◆ TASK ◆
Every line of the material below in which "Conventions" shows up is to be located and copied.

◆ INFORMATION GIVEN ◆
(** * clean250: the main-process engine

    A shallow embedding of the non-interactive core of the Electron main
    process (public/electron.js): the classifier [analyzeFiles], the
    directory scanner [scanDirectory] with its [countFiles] pre-pass and
    the 'scan-directory' handler, the 'find-duplicates' handler with
    [calculateFileHash], and the backup store ([backupFile],
    [getBackupsList], [restoreBackup]) with the 'delete-files' handler.

    Conventions of the embedding.
    - JavaScript numbers that hold byte counts, counters and millisecond
      time stamps are integers of [Z]; the code keeps them far below 2^53,
      where double arithmetic on integers is exact.
    - Strings are [string] (the bytes of the UTF-8 encoding).
    - Node's [path] and [crypto] modules, [JSON] and the file system are
      outside the repository; they are interfaces (classes) of this file,
      with small instances used to run the model on examples. *)

From Stdlib Require Import ZArith String Ascii List Lia Bool Permutation.
From stdpp Require Import base list strings pretty sorting gmap.

Set Default Proof Using "Type".
Local Open Scope Z_scope.

(** ** JavaScript values and string helpers *)

Module JS.

(** [x || d] on a number that may be absent: [undefined] and [0] are falsy. *)
Definition or_default (x : option Z) (d : Z) : Z :=
  match x with
  | None => d
  | Some v => if v =? 0 then d else v
  end.

(** [x || d] on a number that is present. *)
Definition num_or (x d : Z) : Z := if x =? 0 then d else x.

(** [x !== false] on a boolean that may be absent. *)
Definition not_false (x : option bool) : bool :=
  match x with
  | Some false => false
  | _ => true
  end.

(** [!!x] on a boolean that may be absent. *)
Definition truthy (x : option bool) : bool :=
  match x with
  | Some true => true
  | _ => false
  end.

(** [s.startsWith(p)] *)
Definition startsWith (s p : string) : bool := String.prefix p s.

(** [s.includes(p)] *)
Definition includes (s p : string) : bool :=
  match String.index 0 p s with
  | Some _ => true
  | None => false
  end.

(** [s.endsWith(p)] *)
Definition endsWith (s p : string) : bool :=
  let n := String.length s in
  let k := String.length p in
  (k <=? n)%nat && String.eqb (String.substring (n - k) k s) p.

(** [s.toLowerCase()], on the letters A-Z. *)
Fixpoint toLowerCase (s : string) : string :=
  match s with
  | EmptyString => EmptyString
  | String c r =>
      let n := nat_of_ascii c in
      String (if ((65 <=? n) && (n <=? 90))%nat then ascii_of_nat (n + 32) else c)
             (toLowerCase r)
  end.

(** [l.includes(x)] on an array of strings. *)
Definition array_includes (l : list string) (x : string) : bool :=
  existsb (String.eqb x) l.

(** [Math.round((p / t) * 100)]: the quotient rounded half up, computed on
    the exact rational [100 p / t].  The double the code rounds can lie one
    unit in the last place off a half-way value (29 / 200 * 100 is just
    below 14.5, and 230 / 400 * 100 just below 57.5), so the two can differ
    by one there; both are monotone in [p], agree at [p = 0] and [p = t] and
    lie within one point of [100 p / t], which is all the properties below
    state of the rounding. *)
Definition round_percent (p t : Z) : Z := (200 * p + t) / (2 * t).

(** A JavaScript [Map] keeps its entries in insertion order; the handlers
    below only use the pattern "create the array under a new key, then push
    on the array under the key". *)
Section JsMap.
Context {K V : Type} `{EqDecision K}.

Fixpoint map_get (m : list (K * list V)) (k : K) : option (list V) :=
  match m with
  | [] => None
  | (k', vs) :: m' => if decide (k' = k) then Some vs else map_get m' k
  end.

Definition map_has (m : list (K * list V)) (k : K) : bool :=
  match map_get m k with Some _ => true | None => false end.

(** [if (!m.has(k)) m.set(k, []); m.get(k).push(v)] *)
Fixpoint map_push (m : list (K * list V)) (k : K) (v : V) : list (K * list V) :=
  match m with
  | [] => [(k, [v])]
  | (k', vs) :: m' =>
      if decide (k' = k) then (k', vs ++ [v]) :: m'
      else (k', vs) :: map_push m' k v
  end.

(** Pushing a list of key-value pairs, in order. *)
Definition map_push_all (m : list (K * list V)) (items : list (K * V))
    : list (K * list V) :=
  fold_left (fun m0 kv => map_push m0 kv.1 kv.2) items m.

(** The values pushed under a key, in order. *)
Definition pushed (items : list (K * V)) (k : K) : list V :=
  (filter (fun kv => kv.1 = k) items).*2.

End JsMap.

(** The sum of a list of numbers. *)
Definition sumZ (l : list Z) : Z := foldr Z.add 0 l.

(** [Array.prototype.sort] with comparator [(a, b) => key b - key a]: a
    stable sort into descending key order. *)
Section Sort.
Context {A : Type} (key : A -> Z).

Fixpoint insert_desc (x : A) (l : list A) : list A :=
  match l with
  | [] => [x]
  | y :: l' => if key y <=? key x then x :: y :: l' else y :: insert_desc x l'
  end.

Definition sort_desc (l : list A) : list A := foldr insert_desc [] l.

End Sort.

End JS.

(** ** Data shared by the scanner and the classifier *)

(** The object the scanner builds for a file (fileData). Time stamps are
    milliseconds since the epoch. *)
Record fileData := {
  f_path : string;
  f_name : string;
  f_size : Z;
  f_accessed : Z;
  f_modified : Z;
  f_created : Z;
  f_extension : string
}.

(** The scan configuration as the renderer sends it: every field may be
    absent. Sizes are in megabytes. *)
Record scanConfig := {
  sc_maxDepth : option Z;
  sc_ignoreDotFiles : option bool;
  sc_ignoreSizeAbove : option Z;
  sc_includeHiddenFiles : option bool;
  sc_scanSizeThreshold : option Z;
  sc_scanAgeThreshold : option Z
}.

(** The configuration with the defaults filled in (config). Sizes are in
    bytes. *)
Record config := {
  maxDepth : Z;
  ignoreDotFiles : bool;
  ignoreSizeAbove : Z;
  includeHiddenFiles : bool;
  scanSizeThreshold : Z;
  scanAgeThreshold : Z
}.

(** ** Classifier: analyzeFiles *)

Module Classifier.

Inductive category :=
| largeUnused
| temporary
| installer
| potentialDuplicate.

#[global] Instance category_eq_dec : EqDecision category.
Proof. solve_decision. Defined.

(** The object returned for a file: the file's own fields, the categories
    and the flag. (formattedSize, a display string, is left out.) *)
Record analyzed := {
  a_file : fileData;
  categories : list category;
  isUnneeded : bool
}.

Definition tempExtensions : list string :=
  [".tmp"; ".temp"; ".bak"; ".cache"; ".log"]%string.

Definition downloadExtensions : list string :=
  [".dmg"; ".exe"; ".pkg"; ".iso"; ".zip"; ".tar"; ".gz"; ".rar"]%string.

(** The regular expression /copy|копия|\(\d+\)|_\d+/i, alternative by
    alternative. The /i flag is applied to the letters of the two words. *)

Definition is_digit (c : ascii) : bool :=
  let n := nat_of_ascii c in ((48 <=? n) && (n <=? 57))%nat.

Definition lower_ascii (c : ascii) : ascii :=
  let n := nat_of_ascii c in
  if ((65 <=? n) && (n <=? 90))%nat then ascii_of_nat (n + 32) else c.

(** Lower-cases A-Z and the capital letters of the word in Cyrillic
    (two-byte sequences d0 9a, d0 9e, d0 9f, d0 98, d0 af). *)
Fixpoint fold_case (s : string) : string :=
  match s with
  | EmptyString => EmptyString
  | String c r =>
      match r with
      | String c2 r2 =>
          if (nat_of_ascii c =? 208)%nat then
            let n2 := nat_of_ascii c2 in
            if ((n2 =? 154) || (n2 =? 158) || (n2 =? 159) || (n2 =? 152))%nat
            then String c (String (ascii_of_nat (n2 + 32)) (fold_case r2))
            else if (n2 =? 175)%nat
            then String (ascii_of_nat 209) (String (ascii_of_nat 143) (fold_case r2))
            else String c (String c2 (fold_case r2))
          else String (lower_ascii c) (fold_case r)
      | EmptyString => String (lower_ascii c) EmptyString
      end
  end.

(** One or more digits, then a closing parenthesis. *)
Fixpoint digits_then_close (seen : bool) (s : string) : bool :=
  match s with
  | EmptyString => false
  | String c r =>
      if is_digit c then digits_then_close true r
      else seen && Ascii.eqb c ")"
  end.

Fixpoint has_paren_number (s : string) : bool :=
  match s with
  | EmptyString => false
  | String c r =>
      (Ascii.eqb c "(" && digits_then_close false r) || has_paren_number r
  end.

Fixpoint has_underscore_digit (s : string) : bool :=
  match s with
  | EmptyString => false
  | String c r =>
      (Ascii.eqb c "_" &&
       match r with String d _ => is_digit d | EmptyString => false end)
      || has_underscore_digit r
  end.

Definition matches_duplicate_pattern (name : string) : bool :=
  let folded := fold_case name in
  JS.includes folded "copy" || JS.includes folded "копия"
  || has_paren_number name || has_underscore_digit name.

Definition msPerDay : Z := 1000 * 60 * 60 * 24.

(** The body of the [files.map] callback; [now] is what [new Date()]
    returns when the callback runs. *)
Definition analyzeFile (now : Z) (cfg : config) (file : fileData) : analyzed :=
  let OLD_FILE_THRESHOLD_DAYS := JS.num_or (scanAgeThreshold cfg) 180 in
  let LARGE_FILE_THRESHOLD := JS.num_or (scanSizeThreshold cfg) (100 * 1024 * 1024) in
  let daysSinceAccessed := (now - f_accessed file) / msPerDay in
  let cats :=
    (if (LARGE_FILE_THRESHOLD <? f_size file)
        && (OLD_FILE_THRESHOLD_DAYS <? daysSinceAccessed)
     then [largeUnused] else [])
    ++ (if JS.array_includes tempExtensions (f_extension file)
        then [temporary] else [])
    ++ (if JS.array_includes downloadExtensions (f_extension file)
        then [installer] else [])
    ++ (if matches_duplicate_pattern (f_name file)
        then [potentialDuplicate] else []) in
  {| a_file := file;
     categories := cats;
     isUnneeded := (0 <? length cats)%nat |}.

(** [analyzeFiles(files, config)]; [clock i] is the reading of the clock in
    the callback of the file at index [i]. *)
Fixpoint analyzeFiles_from (clock : nat -> Z) (i : nat) (files : list fileData)
    (cfg : config) : list analyzed :=
  match files with
  | [] => []
  | file :: rest =>
      analyzeFile (clock i) cfg file :: analyzeFiles_from clock (S i) rest cfg
  end.

Definition analyzeFiles (clock : nat -> Z) (files : list fileData)
    (cfg : config) : list analyzed :=
  analyzeFiles_from clock 0 files cfg.

End Classifier.

(** ** The environment: path module, file system, hashing *)

(** Node's [path] module. *)
Class PathLib := {
  path_join : string -> string -> string;
  path_dirname : string -> string;
  path_basename : string -> string;
  path_extname : string -> string
}.

(** What [stat] resolves to (fs.Stats). *)
Record stats := {
  st_isDirectory : bool;
  st_size : Z;
  st_atime : Z;
  st_mtime : Z;
  st_birthtime : Z
}.

(** An entry of [readdir(dir, { withFileTypes: true })] (fs.Dirent). *)
Record dirent := {
  d_name : string;
  d_isDirectory : bool
}.

(** The file system as the read-only operations see it during one scan or
    one duplicate search; [None] is a rejected promise. *)
Class FileSystem := {
  existsSync : string -> bool;
  readdir : string -> option (list dirent);
  stat : string -> option stats;
  readFile : string -> option (list Byte.byte)
}.

(** [crypto.createHash(algorithm).update(data).digest('hex')]; [None] when
    createHash throws (unknown algorithm). *)
Class Crypto := {
  digest_hex : string -> list Byte.byte -> option string
}.

(** ** Scanner: countFiles, scanDirectory and the 'scan-directory' handler *)

Module Scanner.
(** * A shallow embedding of the SPDY engine's flow control, stream limit,
      stream state and protocol-version strings.

    Sources embedded: [flow.go] (FlowControl, DefaultFlowControl, flowControl
    and the three AddFlowControl methods) and the package's common file
    (constants, streamLimit, StreamState, SupportedVersions, NpnStrings).

    Conventions.
    - A Go [uint32] or [int64] is a [Z]; every arithmetic operation of the
      source is followed by the wrap-around of its type ([Int.uint32],
      [Int.int64]), and conversions between the two are written out.
    - A [[]byte] is a [list byte]; a slice that may be [nil] is an [option].
    - Methods on a pointer receiver take the receiver's value and return the
      new one.  The mutexes of the source guard single field updates and are
      released on every path; the embedding is sequential and omits them, as
      it omits the calls to the package loggers.
    - Sending on the output channel appends to the list of frames sent so
      far; sending on a [nil] channel blocks for ever. *)

From Stdlib Require Import ZArith Lia.
From stdpp Require Import base numbers list strings gmap sorting pretty.

Open Scope Z_scope.

Abbreviation byte := Byte.byte.

(** ** Machine integers *)

Module Int.

Definition uint32 (z : Z) : Z := z mod 2 ^ 32.

Definition int64 (z : Z) : Z := (z + 2 ^ 63) mod 2 ^ 64 - 2 ^ 63.

Definition is_uint32 (z : Z) : Prop := 0 <= z < 2 ^ 32.

Definition is_int64 (z : Z) : Prop := - 2 ^ 63 <= z < 2 ^ 63.

(** [len(x)] of a slice, as a Go [int]. *)
Definition len {A : Type} (l : list A) : Z := Z.of_nat (length l).

End Int.

Import Int.

(** ** What a call can end in

    A call returns ([Done]), panics ([Panicked], with the runtime's message),
    blocks for ever on a [nil] channel ([Blocked]), or the embedding's loop
    counter runs out ([OutOfFuel], shown below never to happen). *)

Inductive outcome (A : Type) : Type :=
| Done (a : A)
| Panicked (msg : string)
| Blocked
| OutOfFuel.

Arguments Done {A} a.
Arguments Panicked {A} msg.
Arguments Blocked {A}.
Arguments OutOfFuel {A}.

Definition obind {A B : Type} (m : outcome A) (k : A -> outcome B) : outcome B :=
  match m with
  | Done a => k a
  | Panicked msg => Panicked msg
  | Blocked => Blocked
  | OutOfFuel => OutOfFuel
  end.

Notation "x <~ m ;; k" := (obind m (fun x => k))
  (at level 100, m at next level, right associativity, only parsing).

(** ** Constants of the package *)

Definition RST_STREAM_FLOW_CONTROL_ERROR : Z := 7.

Definition MAX_TRANSFER_WINDOW_SIZE : Z := 0x80000000.

(** ** streamLimit *)

Module Limit.

Record streamLimit : Type := { limit : Z; current : Z }.



Definition Limit (s : streamLimit) : Z := limit s.

(** [if s.current >= s.limit { return false }; s.current++; return true] *)
Definition Add (s : streamLimit) : streamLimit * bool :=
  if current s >=? limit s then (s, false)
  else ({| limit := limit s; current := uint32 (current s + 1) |}, true).

(** [s.current--] *)
Definition Close (s : streamLimit) : streamLimit :=
  {| limit := limit s; current := uint32 (current s - 1) |}.

(** [n] calls of [Add] in a row: the answers, in order, and the final state. *)
Fixpoint Adds (n : nat) (s : streamLimit) : streamLimit * list bool :=
  match n with
  | O => (s, [])
  | S n' => let '(s1, b) := Add s in
            let '(s2, bs) := Adds n' s1 in (s2, b :: bs)
  end.

End Limit.

(** ** StreamState *)

Module State.

Definition STATE_OPEN : Z := 0.
Definition STATE_HALF_CLOSED_HERE : Z := 1.
Definition STATE_HALF_CLOSED_THERE : Z := 2.
Definition STATE_CLOSED : Z := 3.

◆ ANSWER SECTION ◆
    Conventions of the embedding.
    Conventions.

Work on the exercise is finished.